--- Work instruction ---
Begin with the line in which "(** The two" appears and end with the final line of the entries. Retype each one exactly and add nothing.

Data START

(** An integer of at most fifteen digits is what it was. *)
Theorem float64_keeps_integers n : - 10 ^ 15 < n < 10 ^ 15 → float64_text (format_int n) = Some (format_int n).
Proof.
  intros Hn. unfold float64_text. rewrite read_decimal_int. cbn [mbind option_bind].
  unfold decimal_float. change (0 <=? 0) with true. cbv iota. rewrite Z.pow_0_r, Z.mul_1_r.
  assert (10 ^ 15 < 2 ^ 53) as Hsmall by done.
  destruct (decide (n = 0)) as [->|H0]; [done|].
  destruct (to_float64 (Z.abs n) 1) as [f|] eqn:Hf; [|by rewrite to_float64_nat in Hf by lia].
  destruct (shortest_nat (Z.abs n) f) as (m & q & Hs & Hq & Hm); [lia|done|].
  unfold print_float64.
  assert (f.1 ≠ 0) as Hne.
  { rewrite to_float64_nat in Hf by lia. injection Hf as <-. simpl.
    assert (Z.log2 (Z.abs n) < 53) by (apply Z.log2_lt_pow2; lia).
    pose proof (Z.pow_pos_nonneg 2 (52 - Z.log2 (Z.abs n))). nia. }
  cbn [mbind option_bind]. apply Z.eqb_neq in Hne as ->. rewrite Hs. cbn [mbind option_bind].
  destruct (strip_zeros 400 m q) as [m' q'] eqn:Hz. pose proof (Z.pow_pos_nonneg 10 q ltac:(lia) Hq).
  apply strip_zeros_spec in Hz as (Hm' & Hq' & Hz); [|nia|done].
  cbn [mbind option_bind]. rewrite print_decimal_nat by lia. rewrite Hz, Hm. unfold format_int.
  destruct (Z.ltb_spec n 0); [by rewrite Z.abs_neq by lia|by rewrite Z.abs_eq by lia].
Qed.

(** ** Decoding into [any] *)

(** The two readings of a document agree: one fails when the other met an error. *)
Lemma mapM_values {A} (f : A → option json) (g : A → json * bool) (k : A → json → A) l :
  Forall (λ a, f a = if (g a).2 then Some (g a).1 else None) l →
  mapM f l = if forallb (λ a, (g a).2) l then Some ((λ a, (g a).1) <$> l) else None.
Proof.
  induction 1 as [|a l Ha _ IH]; [done|]. cbn [mapM mbind option_bind forallb]. rewrite Ha.
  destruct (g a).2; simpl; [|done]. rewrite IH. by destruct (forallb _ l).
Qed.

Data END

--- Solution to the problem ---
(** The two readings of a document agree: one fails when the other met an error. *)
Lemma mapM_values {A} (f : A → option json) (g : A → json * bool) (k : A → json → A) l :
  Forall (λ a, f a = if (g a).2 then Some (g a).1 else None) l →
  mapM f l = if forallb (λ a, (g a).2) l then Some ((λ a, (g a).1) <$> l) else None.
Proof.
  induction 1 as [|a l Ha _ IH]; [done|]. cbn [mapM mbind option_bind forallb]. rewrite Ha.
  destruct (g a).2; simpl; [|done]. rewrite IH. by destruct (forallb _ l).
Qed.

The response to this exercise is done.